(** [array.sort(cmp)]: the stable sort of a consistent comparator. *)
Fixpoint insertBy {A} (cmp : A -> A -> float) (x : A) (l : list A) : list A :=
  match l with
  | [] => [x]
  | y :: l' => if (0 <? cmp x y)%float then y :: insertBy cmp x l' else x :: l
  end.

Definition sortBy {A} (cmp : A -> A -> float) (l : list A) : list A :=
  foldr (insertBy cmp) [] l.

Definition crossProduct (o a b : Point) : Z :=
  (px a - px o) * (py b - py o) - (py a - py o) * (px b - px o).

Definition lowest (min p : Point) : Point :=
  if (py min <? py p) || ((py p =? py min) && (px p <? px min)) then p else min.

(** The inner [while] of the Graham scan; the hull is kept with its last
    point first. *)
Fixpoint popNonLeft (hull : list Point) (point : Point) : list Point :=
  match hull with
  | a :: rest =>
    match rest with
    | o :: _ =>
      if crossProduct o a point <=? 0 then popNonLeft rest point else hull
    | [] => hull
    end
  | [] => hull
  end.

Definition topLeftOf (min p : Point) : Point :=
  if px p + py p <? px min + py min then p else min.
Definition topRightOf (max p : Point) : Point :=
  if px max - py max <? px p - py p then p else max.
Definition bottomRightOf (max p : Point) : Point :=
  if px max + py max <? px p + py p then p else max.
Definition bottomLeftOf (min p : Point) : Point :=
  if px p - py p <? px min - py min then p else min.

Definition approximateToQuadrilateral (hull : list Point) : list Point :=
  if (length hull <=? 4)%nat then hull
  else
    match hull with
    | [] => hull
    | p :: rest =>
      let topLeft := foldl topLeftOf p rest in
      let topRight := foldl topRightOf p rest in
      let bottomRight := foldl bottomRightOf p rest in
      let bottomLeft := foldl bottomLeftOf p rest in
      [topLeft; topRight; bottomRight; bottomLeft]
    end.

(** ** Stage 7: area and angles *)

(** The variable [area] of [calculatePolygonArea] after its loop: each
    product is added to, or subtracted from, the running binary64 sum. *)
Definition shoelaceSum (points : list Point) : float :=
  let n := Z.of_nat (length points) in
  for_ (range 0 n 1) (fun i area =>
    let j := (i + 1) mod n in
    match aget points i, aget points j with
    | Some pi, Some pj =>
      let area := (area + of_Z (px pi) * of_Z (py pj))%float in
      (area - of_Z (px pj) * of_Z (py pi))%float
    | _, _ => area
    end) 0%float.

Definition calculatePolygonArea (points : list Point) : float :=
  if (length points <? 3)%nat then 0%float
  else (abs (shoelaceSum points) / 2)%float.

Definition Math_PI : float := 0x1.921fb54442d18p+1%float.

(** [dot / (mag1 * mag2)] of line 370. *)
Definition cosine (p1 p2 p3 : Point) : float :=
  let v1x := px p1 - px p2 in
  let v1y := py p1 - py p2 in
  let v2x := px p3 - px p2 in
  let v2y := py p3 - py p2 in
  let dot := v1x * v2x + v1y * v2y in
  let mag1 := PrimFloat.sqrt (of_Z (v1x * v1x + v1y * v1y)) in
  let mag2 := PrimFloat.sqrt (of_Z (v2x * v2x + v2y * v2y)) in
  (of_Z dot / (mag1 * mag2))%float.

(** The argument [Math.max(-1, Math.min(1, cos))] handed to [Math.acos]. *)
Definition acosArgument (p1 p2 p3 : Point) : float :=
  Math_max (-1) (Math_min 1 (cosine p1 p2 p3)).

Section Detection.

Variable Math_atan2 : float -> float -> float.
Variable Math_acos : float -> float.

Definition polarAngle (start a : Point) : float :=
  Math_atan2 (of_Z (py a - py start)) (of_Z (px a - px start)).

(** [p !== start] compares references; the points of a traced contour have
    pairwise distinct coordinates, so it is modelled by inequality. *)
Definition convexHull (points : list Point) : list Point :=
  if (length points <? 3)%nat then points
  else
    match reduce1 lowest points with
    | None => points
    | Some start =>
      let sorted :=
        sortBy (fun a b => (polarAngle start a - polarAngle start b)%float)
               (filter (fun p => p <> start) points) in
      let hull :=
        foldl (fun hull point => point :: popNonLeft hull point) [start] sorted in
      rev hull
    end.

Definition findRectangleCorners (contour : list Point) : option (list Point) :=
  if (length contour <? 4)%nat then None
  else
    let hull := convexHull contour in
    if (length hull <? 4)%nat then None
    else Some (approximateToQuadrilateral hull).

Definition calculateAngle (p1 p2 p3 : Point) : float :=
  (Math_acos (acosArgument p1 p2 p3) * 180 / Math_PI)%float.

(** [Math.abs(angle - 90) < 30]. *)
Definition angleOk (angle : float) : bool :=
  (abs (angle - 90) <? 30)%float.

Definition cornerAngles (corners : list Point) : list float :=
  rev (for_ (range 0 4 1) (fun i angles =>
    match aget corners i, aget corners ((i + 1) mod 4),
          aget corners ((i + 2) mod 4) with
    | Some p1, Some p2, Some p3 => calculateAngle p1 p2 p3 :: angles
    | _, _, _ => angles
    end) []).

────────

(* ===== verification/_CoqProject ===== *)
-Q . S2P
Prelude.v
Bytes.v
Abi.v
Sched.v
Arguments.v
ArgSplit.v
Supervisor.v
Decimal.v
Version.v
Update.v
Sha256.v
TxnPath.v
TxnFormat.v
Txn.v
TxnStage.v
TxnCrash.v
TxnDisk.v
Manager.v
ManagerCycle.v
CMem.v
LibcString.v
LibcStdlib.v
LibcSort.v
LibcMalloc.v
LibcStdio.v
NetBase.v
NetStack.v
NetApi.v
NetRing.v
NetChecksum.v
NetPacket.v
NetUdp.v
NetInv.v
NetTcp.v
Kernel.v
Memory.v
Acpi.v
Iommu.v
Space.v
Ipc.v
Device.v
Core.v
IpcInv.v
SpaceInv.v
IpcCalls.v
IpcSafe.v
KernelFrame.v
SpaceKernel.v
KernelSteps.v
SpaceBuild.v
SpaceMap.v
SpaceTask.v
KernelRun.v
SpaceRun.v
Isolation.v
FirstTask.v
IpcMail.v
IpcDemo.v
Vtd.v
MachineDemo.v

────────

:: Problem to solve ::
Only the lines above from the line with "(** [array.sort(cmp)]: the" to the line with "Definition bottomRightOf (max", those two lines included, should be reproduced exactly.

:: Exercise answer ::
(** [array.sort(cmp)]: the stable sort of a consistent comparator. *)
Fixpoint insertBy {A} (cmp : A -> A -> float) (x : A) (l : list A) : list A :=
  match l with
  | [] => [x]
  | y :: l' => if (0 <? cmp x y)%float then y :: insertBy cmp x l' else x :: l
  end.

Definition sortBy {A} (cmp : A -> A -> float) (l : list A) : list A :=
  foldr (insertBy cmp) [] l.

Definition crossProduct (o a b : Point) : Z :=
  (px a - px o) * (py b - py o) - (py a - py o) * (px b - px o).

Definition lowest (min p : Point) : Point :=
  if (py min <? py p) || ((py p =? py min) && (px p <? px min)) then p else min.

(** The inner [while] of the Graham scan; the hull is kept with its last
    point first. *)
Fixpoint popNonLeft (hull : list Point) (point : Point) : list Point :=
  match hull with
  | a :: rest =>
    match rest with
    | o :: _ =>
      if crossProduct o a point <=? 0 then popNonLeft rest point else hull
    | [] => hull
    end
  | [] => hull
  end.

Definition topLeftOf (min p : Point) : Point :=
  if px p + py p <? px min + py min then p else min.
Definition topRightOf (max p : Point) : Point :=
  if px max - py max <? px p - py p then p else max.
Definition bottomRightOf (max p : Point) : Point :=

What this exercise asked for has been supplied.